JH – No senso comum, na cultura ocidental, polidez remete
à noção de boas maneiras, etiqueta, boa educação ou comportamento adequado. No
âmbito de ciências como a Pragmática, por exemplo, esse termo se refere a
estratégias linguísticas que, em princípio, visam manter a harmonia das
interações. A polidez pode ser observada no uso de expressões que modificam a
forma de dizer e tendem para projetar uma imagem positiva do falante e a
minimizar ou relativizar os efeitos do que diz. Um bom exemplo disso está em afirmações
como esta que colhi em minha pesquisa: “todos nós temos limitações, mas a gente
considera como deficiente o portador de um índice maior de limitações”. Podemos
observar nesse enunciado que o falante compreende a pessoa com deficiência
apenas a partir de seus aspectos diferenciais, de suas limitações. É uma
percepção negativa do outro. No entanto, busca generalizar a condição de
limitação. Essa é uma estratégia de polidez que consiste em aproximar os dois
grupos que o próprio falante separa em sua afirmação: Nós (grupo no qual se
insere, dos que apenas têm limitações) e os Outros (grupo no qual insere as
pessoas com deficiência, que têm muitas limitações). Essa tentativa de
aproximar os dois grupos simula a dissolução das diferenças que ele entende existir
entre eles e visa ocultar o fato de que há um estigma em relação às pessoas
desse outro grupo. Como não seria bem vista, pela sociedade, a exposição aberta
do que entende que sejam defeitos ou limitações da pessoa com deficiência; e
como suas crenças e convicções o colocam na contingência de fazê-lo, o falante
procura suavizar os efeitos de sua afirmação pelo uso dessa estratégia
linguística de polidez.
RD – Como você também é poeta, muitos imaginaram que
realizaria sua pesquisa na área de Literatura. Por que a opção por pesquisar a
polidez linguística no discurso sobre a inclusão?
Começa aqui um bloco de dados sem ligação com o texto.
Lemma values_set {V : Type} (P : V -> Prop) (k : string) (v : V) (d : dict V) :
  P v -> Forall P (values d) -> Forall P (values (set k v d)).
Proof.
  intros Hv. induction d as [|[k' v'] d IH]; simpl; intro H.
  - now constructor.
  - inversion H; subst. destruct (String.eqb k k'); simpl; constructor; auto.
Qed.

Lemma lookup_value {V : Type} (P : V -> Prop) (k : string) (d : dict V) :
  Forall P (values d) -> lookup k d <> None ->
  exists v, lookup k d = Some v /\ P v.
Proof.
  induction d as [|[k' v'] d IH]; simpl; intros H N; [contradiction|].
  inversion H; subst.
  destruct (String.eqb k k'); [now exists v' | auto].
Qed.

Lemma str_in_In (x : string) (l : list string) : str_in x l = true <-> In x l.
Proof.
  unfold str_in. rewrite existsb_exists. split.
  - intros [y [Hy E]]. apply String.eqb_eq in E. now subst.
  - intro H. exists x. split; [exact H | apply String.eqb_refl].
Qed.

Lemma str_in_not_In (x : string) (l : list string) :
  str_in x l = false <-> ~ In x l.
Proof.
  split.
  - intros H I. apply str_in_In in I. congruence.
  - intro H. destruct (str_in x l) eqn:E; [|reflexivity].
    apply str_in_In in E. contradiction.
Qed.

Lemma NoDup_snoc {A : Type} (l : list A) (x : A) :
  NoDup l -> ~ In x l -> NoDup (l ++ [x]).
Proof.
  intros H N. induction H as [|y l Hy H IH]; simpl.
  - constructor; [intros [] | constructor].
  - constructor.
    + rewrite in_app_iff. intros [I|[E|[]]]; [contradiction|].
      subst. apply N. now left.
    + apply IH. intro I. apply N. now right.
Qed.

Lemma lookup_In {V : Type} (k : string) (v : V) (m : dict V) :
  NoDup (keys m) -> In (k, v) m -> lookup k m = Some v.
Proof.
  induction m as [|[k' v'] m IH]; simpl; intros N H; [contradiction|].
  destruct H as [E|I].
  - inversion E; subst. now rewrite String.eqb_refl.
  - inversion N; subst.
    destruct (String.eqb_spec k k') as [->|_].
    + exfalso. apply H1. unfold keys. change k' with (fst (k', v)).
      now apply in_map.
    + now apply IH.
Qed.

Lemma lookup_None_keys {V : Type} (k : string) (m : dict V) :
  lookup k m = None <-> ~ In k (keys m).
Proof.
  induction m as [|[k' v] m IH]; simpl.
  - tauto.
  - destruct (String.eqb_spec k k') as [->|N].
    + split; [discriminate | intro H; elim H; now left].
    + rewrite IH. split; intro H; [intros [E|I]; [congruence | tauto] | tauto].
Qed.

End DictFacts.

(** * Properties of the scorer *)

Module ColorRateFacts.
Import Py ColorRate DictFacts.

Local Open Scope string_scope.
Local Open Scope list_scope.

(** *** The colour distance *)

Lemma sq_distance_sym (rgb1 rgb2 : list Z) :
  sq_distance rgb1 rgb2 = sq_distance rgb2 rgb1.
Proof.
  unfold sq_distance, sum. f_equal.
  revert rgb2. induction rgb1 as [|a r1 IH]; intros [|b r2]; simpl; trivial.
  rewrite IH. f_equal. nia.
Qed.

Lemma sq_distance_refl (rgb1 : list Z) : sq_distance rgb1 rgb1 = 0.
Proof.
  unfold sq_distance, sum.
  induction rgb1 as [|a r IH]; simpl; trivial.
  rewrite Z.sub_diag. exact IH.
Qed.

Lemma rgb_similarity_refl (rgb1 : list Z) : rgb_similarity rgb1 rgb1 = 1.0%float.
Proof.
  unfold rgb_similarity. rewrite sq_distance_refl. vm_compute. reflexivity.
Qed.
(** * DonationCart: the donation-list widget of DonationWagon

    A shallow embedding of the data-synchronisation logic of the
    [DonationCart] React component: the record type [DonationItem], the
    view projections [getItemCount] and [getAllImages], the load
    [fetchDonations], the poll step [checkForRefresh], the delete action
    created by [handleDeleteDonation] and the alert's [onClose].

    React state cells are fields of a record that is passed explicitly;
    every asynchronous function is cut at its [await]: the part before it
    runs when the function is called, the part after it runs when the
    awaited answer arrives. *)

From stdpp Require Import gmap strings list.
From Stdlib Require Import ZArith Lia.

Local Open Scope string_scope.
Local Open Scope Z_scope.
Local Open Scope list_scope.

(** ** Data model (type [DonationItem], lines 18-34) *)

Module Model.

Inductive DonationType := clothes | toys.

Inductive Status := pending | scheduled | completed | cancelled.

(** An element of [clothingItems]: [{type, quantity, images}].  A
    quantity is an integer, as the data model says: the field holds the
    integer of the server's answer, and the JavaScript number read from
    it is the double nearest to that integer ([to_double] below). *)
Record ClothingItem := {
  c_type : string;
  c_quantity : Z;
  c_images : list string;
}.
JH – Realmente, seria prazeroso realizar uma pesquisa de
mestrado na área de Literatura. No entanto, minha própria condição humana e a
realidade da sociedade em que vivemos me impelem a assumir determinados
compromissos. Minha opção por esse estudo se deveu a três compromissos éticos
que assumi e que respondem pela sua motivação mais essencial. O primeiro desses
compromisso é com a condição humana da pluralidade, em favor de uma organização
social mais justa e inclusiva. O segundo é o compromisso político e acadêmico
de oferecer uma contribuição reflexiva que concorra para a garantia dessa
diversidade humana e para desencadear processos que colaborem para a efetiva
promoção da inclusão. O terceiro, não menos importante, é o de assumir a
autoridade da minha experiência de vida na discussão da deficiência; pois sou,
a um só tempo: professor, portador de necessidades especiais, pesquisador
e antes e acima de
tudo cidadão.
RD – Você poderia explicar resumidamente aos leitores da
Revista MaisGlória a que principais conclusões você chegou, a partir de sua
pesquisa?
JH – A pessoa com deficiência permanece estigmatizada,
sujeita à discriminação e à segregação. Apesar dos direitos conquistados nas
últimas três décadas, sua inclusão em salas regulares ainda enfrenta uma
resistência significativa. Essa resistência pode ser verificada no uso das
estratégias de polidez que os professores empregam ao discutir essa questão.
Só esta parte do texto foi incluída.